::: DATA TO USE :::

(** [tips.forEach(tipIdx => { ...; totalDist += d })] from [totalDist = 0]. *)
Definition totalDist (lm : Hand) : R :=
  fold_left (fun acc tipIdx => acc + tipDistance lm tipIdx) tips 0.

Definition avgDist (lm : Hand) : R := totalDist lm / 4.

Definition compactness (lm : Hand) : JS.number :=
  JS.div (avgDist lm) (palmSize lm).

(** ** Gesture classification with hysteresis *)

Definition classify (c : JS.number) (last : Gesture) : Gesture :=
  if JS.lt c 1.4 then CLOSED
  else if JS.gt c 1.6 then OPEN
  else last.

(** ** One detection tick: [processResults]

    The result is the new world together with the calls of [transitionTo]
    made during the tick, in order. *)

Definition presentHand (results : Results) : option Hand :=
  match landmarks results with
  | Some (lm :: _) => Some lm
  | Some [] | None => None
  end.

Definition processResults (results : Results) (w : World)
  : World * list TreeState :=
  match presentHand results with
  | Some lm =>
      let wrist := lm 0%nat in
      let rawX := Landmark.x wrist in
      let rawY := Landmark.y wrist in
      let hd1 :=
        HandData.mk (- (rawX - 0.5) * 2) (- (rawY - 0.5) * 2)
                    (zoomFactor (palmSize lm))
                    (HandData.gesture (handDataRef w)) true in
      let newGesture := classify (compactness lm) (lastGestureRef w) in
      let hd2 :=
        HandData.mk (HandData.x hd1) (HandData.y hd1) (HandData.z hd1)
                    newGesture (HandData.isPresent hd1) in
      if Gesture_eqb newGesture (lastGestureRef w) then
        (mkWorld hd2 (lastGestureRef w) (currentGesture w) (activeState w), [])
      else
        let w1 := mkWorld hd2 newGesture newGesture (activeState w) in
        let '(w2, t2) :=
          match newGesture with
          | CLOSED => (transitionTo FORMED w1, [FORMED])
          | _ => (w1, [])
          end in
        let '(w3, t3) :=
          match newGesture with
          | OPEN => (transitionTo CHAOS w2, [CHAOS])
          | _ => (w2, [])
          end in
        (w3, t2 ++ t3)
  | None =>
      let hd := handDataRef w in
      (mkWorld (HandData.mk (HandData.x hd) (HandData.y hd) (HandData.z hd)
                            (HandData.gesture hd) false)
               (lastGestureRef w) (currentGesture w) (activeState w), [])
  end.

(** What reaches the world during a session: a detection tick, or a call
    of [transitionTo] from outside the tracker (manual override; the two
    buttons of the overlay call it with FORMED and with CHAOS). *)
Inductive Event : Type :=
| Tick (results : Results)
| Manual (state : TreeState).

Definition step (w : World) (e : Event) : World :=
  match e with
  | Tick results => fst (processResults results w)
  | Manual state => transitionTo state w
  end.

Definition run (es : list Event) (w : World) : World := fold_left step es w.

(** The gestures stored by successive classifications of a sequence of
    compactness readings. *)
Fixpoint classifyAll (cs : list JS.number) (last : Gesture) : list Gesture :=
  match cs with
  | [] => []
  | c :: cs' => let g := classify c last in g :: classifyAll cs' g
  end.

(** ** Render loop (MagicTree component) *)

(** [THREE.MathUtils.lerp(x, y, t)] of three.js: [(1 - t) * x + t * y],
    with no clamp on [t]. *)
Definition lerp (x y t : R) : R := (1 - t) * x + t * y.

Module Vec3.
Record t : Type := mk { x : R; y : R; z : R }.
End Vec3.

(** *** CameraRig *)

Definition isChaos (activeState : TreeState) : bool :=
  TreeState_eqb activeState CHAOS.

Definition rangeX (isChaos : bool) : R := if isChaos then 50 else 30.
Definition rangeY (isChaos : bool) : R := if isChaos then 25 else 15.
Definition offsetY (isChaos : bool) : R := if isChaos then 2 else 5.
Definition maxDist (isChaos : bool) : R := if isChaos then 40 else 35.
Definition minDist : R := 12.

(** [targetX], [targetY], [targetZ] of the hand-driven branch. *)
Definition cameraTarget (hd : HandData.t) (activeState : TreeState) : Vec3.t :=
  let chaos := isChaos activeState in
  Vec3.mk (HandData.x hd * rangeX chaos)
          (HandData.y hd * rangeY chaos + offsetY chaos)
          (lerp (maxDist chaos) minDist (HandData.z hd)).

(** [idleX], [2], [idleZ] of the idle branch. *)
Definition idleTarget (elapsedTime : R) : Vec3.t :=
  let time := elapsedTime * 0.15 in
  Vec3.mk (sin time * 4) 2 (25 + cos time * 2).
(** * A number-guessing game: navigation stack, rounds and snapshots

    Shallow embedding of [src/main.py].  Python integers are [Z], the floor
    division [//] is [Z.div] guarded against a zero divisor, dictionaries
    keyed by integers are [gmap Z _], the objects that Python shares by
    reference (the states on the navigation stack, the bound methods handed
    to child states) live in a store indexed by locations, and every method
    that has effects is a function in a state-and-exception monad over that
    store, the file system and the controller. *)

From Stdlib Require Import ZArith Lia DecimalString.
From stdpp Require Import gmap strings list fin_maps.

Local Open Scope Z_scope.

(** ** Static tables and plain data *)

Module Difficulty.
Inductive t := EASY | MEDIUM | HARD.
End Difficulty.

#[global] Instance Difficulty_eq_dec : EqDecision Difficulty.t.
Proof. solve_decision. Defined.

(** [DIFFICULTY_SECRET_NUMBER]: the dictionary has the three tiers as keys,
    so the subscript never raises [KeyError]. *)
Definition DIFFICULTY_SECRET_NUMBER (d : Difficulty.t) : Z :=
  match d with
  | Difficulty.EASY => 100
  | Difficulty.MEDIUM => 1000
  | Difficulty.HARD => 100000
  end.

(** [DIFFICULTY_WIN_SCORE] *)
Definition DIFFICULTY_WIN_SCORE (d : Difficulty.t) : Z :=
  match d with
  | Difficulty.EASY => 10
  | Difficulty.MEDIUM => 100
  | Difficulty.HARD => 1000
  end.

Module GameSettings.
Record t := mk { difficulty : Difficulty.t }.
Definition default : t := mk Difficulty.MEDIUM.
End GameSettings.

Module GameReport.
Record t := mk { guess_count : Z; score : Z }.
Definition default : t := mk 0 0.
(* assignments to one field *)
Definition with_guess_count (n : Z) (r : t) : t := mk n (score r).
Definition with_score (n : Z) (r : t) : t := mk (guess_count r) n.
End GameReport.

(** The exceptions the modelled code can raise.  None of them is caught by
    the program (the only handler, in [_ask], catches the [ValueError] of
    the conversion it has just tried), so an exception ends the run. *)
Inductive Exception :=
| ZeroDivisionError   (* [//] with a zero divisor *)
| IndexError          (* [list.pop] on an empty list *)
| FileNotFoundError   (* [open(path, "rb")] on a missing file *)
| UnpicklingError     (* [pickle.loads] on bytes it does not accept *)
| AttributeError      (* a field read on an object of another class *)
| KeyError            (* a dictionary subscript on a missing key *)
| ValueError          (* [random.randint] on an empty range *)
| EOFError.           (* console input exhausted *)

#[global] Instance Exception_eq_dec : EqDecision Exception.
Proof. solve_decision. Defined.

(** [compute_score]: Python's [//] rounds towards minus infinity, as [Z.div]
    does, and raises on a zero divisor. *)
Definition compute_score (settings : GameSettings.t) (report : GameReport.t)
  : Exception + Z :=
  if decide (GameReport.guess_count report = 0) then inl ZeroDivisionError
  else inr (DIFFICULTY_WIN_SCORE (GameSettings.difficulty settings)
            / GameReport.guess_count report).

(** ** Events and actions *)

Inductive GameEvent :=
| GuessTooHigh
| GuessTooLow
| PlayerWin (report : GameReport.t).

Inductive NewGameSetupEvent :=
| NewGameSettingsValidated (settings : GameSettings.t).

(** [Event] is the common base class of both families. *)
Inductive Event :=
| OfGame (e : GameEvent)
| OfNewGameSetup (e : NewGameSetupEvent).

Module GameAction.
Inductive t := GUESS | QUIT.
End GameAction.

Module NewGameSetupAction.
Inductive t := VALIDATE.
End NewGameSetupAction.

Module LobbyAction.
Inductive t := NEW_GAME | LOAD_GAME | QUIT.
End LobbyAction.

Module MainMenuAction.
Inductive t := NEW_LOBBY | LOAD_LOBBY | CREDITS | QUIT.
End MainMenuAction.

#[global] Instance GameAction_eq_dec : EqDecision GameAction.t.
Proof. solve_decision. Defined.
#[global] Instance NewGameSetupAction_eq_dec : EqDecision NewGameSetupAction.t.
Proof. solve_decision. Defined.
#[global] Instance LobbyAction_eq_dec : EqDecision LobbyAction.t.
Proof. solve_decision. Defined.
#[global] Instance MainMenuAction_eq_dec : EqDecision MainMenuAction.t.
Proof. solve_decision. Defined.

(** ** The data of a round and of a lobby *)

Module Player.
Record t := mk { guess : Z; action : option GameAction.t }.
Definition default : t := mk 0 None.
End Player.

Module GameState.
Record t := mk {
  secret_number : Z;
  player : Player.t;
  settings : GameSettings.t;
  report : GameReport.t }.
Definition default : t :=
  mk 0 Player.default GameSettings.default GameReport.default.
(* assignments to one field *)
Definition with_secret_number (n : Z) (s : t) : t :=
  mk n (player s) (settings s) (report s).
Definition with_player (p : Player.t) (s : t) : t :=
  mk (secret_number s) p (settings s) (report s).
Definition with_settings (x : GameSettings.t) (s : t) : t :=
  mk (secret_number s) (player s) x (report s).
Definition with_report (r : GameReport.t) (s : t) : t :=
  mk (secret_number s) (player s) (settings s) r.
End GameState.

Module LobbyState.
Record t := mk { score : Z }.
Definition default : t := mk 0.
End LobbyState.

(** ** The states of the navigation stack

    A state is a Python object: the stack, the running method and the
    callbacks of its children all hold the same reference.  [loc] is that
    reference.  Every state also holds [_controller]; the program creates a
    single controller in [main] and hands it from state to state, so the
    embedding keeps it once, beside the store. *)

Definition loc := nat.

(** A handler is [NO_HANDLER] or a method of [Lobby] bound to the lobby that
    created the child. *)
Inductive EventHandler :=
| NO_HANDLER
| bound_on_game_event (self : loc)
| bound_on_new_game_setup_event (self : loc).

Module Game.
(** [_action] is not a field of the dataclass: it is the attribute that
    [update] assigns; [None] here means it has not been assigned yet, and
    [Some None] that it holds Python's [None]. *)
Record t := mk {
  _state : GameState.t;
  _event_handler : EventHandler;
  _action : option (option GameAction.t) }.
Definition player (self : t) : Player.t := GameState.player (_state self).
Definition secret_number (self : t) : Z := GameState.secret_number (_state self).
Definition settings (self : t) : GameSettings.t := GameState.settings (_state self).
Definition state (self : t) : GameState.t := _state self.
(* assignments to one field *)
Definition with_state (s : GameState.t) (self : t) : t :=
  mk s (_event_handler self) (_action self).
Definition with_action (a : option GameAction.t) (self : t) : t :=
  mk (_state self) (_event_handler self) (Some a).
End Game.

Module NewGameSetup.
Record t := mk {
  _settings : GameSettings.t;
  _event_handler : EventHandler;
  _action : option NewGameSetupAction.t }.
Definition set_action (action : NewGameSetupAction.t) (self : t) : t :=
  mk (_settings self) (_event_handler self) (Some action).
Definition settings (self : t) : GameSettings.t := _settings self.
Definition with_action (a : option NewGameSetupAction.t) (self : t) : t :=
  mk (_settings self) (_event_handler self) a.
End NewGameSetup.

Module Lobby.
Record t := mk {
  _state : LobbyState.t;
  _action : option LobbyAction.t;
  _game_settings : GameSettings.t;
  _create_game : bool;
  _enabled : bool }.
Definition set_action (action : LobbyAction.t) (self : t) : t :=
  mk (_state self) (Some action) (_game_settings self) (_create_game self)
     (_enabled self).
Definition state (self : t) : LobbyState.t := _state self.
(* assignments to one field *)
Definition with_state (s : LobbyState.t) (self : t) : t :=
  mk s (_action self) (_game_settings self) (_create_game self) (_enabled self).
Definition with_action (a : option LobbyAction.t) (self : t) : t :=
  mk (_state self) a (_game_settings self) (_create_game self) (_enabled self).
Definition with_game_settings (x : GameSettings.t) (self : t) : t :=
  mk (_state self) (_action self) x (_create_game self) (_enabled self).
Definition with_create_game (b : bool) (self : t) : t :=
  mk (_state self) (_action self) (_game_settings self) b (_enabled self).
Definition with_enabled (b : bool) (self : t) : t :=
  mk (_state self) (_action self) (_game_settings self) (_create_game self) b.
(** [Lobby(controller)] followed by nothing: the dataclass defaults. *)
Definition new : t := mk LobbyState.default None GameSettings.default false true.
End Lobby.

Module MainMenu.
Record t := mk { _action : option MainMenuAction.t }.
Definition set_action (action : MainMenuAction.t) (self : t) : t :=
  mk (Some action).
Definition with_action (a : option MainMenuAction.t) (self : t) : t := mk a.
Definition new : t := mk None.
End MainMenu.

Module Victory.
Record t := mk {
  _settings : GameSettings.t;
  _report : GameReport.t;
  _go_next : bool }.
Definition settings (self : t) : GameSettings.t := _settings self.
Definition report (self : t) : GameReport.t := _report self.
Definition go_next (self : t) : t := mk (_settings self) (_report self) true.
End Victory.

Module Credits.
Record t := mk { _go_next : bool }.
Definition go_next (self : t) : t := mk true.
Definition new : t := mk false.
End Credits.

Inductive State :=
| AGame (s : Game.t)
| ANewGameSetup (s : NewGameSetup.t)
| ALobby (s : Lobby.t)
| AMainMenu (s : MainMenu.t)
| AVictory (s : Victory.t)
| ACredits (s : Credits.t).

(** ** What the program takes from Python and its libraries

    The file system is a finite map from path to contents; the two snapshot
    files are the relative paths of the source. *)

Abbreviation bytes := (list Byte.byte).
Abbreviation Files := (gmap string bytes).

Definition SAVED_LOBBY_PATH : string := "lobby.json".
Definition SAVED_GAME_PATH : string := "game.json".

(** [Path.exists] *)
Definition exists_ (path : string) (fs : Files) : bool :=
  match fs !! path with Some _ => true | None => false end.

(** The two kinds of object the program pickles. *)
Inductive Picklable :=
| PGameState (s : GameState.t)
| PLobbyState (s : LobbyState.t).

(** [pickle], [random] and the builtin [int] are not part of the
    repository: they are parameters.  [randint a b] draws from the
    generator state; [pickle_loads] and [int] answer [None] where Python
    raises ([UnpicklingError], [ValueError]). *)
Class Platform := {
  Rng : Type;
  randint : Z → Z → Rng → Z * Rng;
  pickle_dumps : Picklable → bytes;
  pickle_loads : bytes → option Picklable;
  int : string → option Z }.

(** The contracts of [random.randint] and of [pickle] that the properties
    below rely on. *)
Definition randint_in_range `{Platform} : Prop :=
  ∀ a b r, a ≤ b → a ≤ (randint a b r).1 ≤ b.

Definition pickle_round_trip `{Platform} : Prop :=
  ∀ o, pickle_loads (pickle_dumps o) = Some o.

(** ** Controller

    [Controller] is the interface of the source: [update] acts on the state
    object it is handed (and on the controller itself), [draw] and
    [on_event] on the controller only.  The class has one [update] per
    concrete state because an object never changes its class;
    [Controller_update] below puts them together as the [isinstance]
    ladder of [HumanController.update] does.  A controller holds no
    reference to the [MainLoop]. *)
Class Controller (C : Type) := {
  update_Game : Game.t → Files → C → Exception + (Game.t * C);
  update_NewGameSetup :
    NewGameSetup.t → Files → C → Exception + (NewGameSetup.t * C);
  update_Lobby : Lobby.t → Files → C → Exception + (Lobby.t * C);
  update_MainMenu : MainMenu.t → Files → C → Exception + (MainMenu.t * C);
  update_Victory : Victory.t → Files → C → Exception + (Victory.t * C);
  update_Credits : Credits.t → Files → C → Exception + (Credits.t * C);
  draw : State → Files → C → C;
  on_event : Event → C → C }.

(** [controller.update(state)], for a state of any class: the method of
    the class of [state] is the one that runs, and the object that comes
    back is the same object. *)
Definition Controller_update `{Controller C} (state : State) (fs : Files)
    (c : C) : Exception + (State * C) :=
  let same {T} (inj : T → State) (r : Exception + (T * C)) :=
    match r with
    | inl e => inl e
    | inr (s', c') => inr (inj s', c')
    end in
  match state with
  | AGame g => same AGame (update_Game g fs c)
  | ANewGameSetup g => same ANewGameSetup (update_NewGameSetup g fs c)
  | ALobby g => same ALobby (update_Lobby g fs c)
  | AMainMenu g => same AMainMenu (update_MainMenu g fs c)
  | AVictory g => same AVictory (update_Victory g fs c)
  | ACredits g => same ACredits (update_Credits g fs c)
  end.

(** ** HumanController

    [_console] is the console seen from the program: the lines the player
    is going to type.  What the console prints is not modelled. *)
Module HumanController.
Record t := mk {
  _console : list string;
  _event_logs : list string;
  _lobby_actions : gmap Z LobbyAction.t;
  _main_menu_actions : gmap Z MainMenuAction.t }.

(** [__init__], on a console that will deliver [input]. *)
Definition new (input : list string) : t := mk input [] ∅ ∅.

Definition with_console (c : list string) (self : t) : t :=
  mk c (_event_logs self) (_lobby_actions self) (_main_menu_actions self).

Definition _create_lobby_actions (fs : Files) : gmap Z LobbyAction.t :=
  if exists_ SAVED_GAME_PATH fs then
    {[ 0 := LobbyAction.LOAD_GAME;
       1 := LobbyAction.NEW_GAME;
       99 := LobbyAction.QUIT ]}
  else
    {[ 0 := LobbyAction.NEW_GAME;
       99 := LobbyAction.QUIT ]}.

:::
::: DATA TO USE :::

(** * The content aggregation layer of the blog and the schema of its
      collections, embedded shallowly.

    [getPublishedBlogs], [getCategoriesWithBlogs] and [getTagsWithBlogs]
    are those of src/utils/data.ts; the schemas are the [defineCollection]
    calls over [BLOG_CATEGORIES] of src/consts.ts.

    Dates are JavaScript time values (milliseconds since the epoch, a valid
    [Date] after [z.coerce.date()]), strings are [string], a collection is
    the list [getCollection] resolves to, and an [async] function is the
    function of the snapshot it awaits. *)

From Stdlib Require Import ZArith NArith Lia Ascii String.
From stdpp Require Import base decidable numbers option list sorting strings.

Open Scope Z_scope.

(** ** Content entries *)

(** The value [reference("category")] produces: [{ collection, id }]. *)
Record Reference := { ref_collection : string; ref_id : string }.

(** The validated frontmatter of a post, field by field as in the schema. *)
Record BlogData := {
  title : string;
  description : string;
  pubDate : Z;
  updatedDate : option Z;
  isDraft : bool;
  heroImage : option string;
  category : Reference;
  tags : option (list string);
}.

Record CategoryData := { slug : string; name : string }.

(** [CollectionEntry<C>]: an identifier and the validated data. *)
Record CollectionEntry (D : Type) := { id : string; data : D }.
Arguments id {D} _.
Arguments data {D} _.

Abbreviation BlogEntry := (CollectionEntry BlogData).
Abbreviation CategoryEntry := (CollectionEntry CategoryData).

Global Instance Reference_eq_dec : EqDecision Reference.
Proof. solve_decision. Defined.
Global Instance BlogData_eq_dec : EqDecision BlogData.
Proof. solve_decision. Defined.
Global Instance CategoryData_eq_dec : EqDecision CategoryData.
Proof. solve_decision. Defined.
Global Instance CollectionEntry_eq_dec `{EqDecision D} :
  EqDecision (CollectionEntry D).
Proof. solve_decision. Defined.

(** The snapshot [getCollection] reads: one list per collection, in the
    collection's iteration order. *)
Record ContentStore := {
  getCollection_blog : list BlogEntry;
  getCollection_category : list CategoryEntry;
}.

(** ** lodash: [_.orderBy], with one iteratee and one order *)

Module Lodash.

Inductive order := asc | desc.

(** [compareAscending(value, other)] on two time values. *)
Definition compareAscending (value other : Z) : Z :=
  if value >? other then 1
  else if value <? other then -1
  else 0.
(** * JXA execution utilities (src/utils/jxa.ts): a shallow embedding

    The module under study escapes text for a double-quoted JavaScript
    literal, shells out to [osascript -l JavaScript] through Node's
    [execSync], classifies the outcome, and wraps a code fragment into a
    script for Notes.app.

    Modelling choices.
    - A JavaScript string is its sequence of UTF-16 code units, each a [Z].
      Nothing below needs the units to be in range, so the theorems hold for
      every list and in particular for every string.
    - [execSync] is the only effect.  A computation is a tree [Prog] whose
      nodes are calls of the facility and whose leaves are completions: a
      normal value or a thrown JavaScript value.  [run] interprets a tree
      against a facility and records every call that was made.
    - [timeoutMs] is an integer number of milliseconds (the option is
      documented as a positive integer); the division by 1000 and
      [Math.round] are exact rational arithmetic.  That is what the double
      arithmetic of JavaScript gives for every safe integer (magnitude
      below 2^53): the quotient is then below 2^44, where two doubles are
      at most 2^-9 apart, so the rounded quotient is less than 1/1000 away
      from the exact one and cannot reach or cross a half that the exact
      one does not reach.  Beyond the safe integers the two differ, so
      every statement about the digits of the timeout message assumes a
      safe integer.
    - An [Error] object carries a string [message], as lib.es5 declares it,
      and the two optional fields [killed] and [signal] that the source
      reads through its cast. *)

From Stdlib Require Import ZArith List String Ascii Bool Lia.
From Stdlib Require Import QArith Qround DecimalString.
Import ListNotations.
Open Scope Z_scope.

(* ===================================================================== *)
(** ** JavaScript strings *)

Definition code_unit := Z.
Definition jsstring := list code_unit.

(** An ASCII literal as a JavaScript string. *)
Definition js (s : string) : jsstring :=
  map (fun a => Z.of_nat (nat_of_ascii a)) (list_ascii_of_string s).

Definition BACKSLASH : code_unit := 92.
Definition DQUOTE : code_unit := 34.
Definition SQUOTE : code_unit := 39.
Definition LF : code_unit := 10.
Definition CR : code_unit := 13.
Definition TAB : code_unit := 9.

:::

> WORK ORDER
Could you restate word for word the lines above from the one containing "(** [tips.forEach(tipIdx =>" through the one containing "FORMED w1, [FORMED])", both included, and nothing else?

> SOLUTION BELOW
(** [tips.forEach(tipIdx => { ...; totalDist += d })] from [totalDist = 0]. *)
Definition totalDist (lm : Hand) : R :=
  fold_left (fun acc tipIdx => acc + tipDistance lm tipIdx) tips 0.

Definition avgDist (lm : Hand) : R := totalDist lm / 4.

Definition compactness (lm : Hand) : JS.number :=
  JS.div (avgDist lm) (palmSize lm).

(** ** Gesture classification with hysteresis *)

Definition classify (c : JS.number) (last : Gesture) : Gesture :=
  if JS.lt c 1.4 then CLOSED
  else if JS.gt c 1.6 then OPEN
  else last.

(** ** One detection tick: [processResults]

    The result is the new world together with the calls of [transitionTo]
    made during the tick, in order. *)

Definition presentHand (results : Results) : option Hand :=
  match landmarks results with
  | Some (lm :: _) => Some lm
  | Some [] | None => None
  end.

Definition processResults (results : Results) (w : World)
  : World * list TreeState :=
  match presentHand results with
  | Some lm =>
      let wrist := lm 0%nat in
      let rawX := Landmark.x wrist in
      let rawY := Landmark.y wrist in
      let hd1 :=
        HandData.mk (- (rawX - 0.5) * 2) (- (rawY - 0.5) * 2)
                    (zoomFactor (palmSize lm))
                    (HandData.gesture (handDataRef w)) true in
      let newGesture := classify (compactness lm) (lastGestureRef w) in
      let hd2 :=
        HandData.mk (HandData.x hd1) (HandData.y hd1) (HandData.z hd1)
                    newGesture (HandData.isPresent hd1) in
      if Gesture_eqb newGesture (lastGestureRef w) then
        (mkWorld hd2 (lastGestureRef w) (currentGesture w) (activeState w), [])
      else
        let w1 := mkWorld hd2 newGesture newGesture (activeState w) in
        let '(w2, t2) :=
          match newGesture with
          | CLOSED => (transitionTo FORMED w1, [FORMED])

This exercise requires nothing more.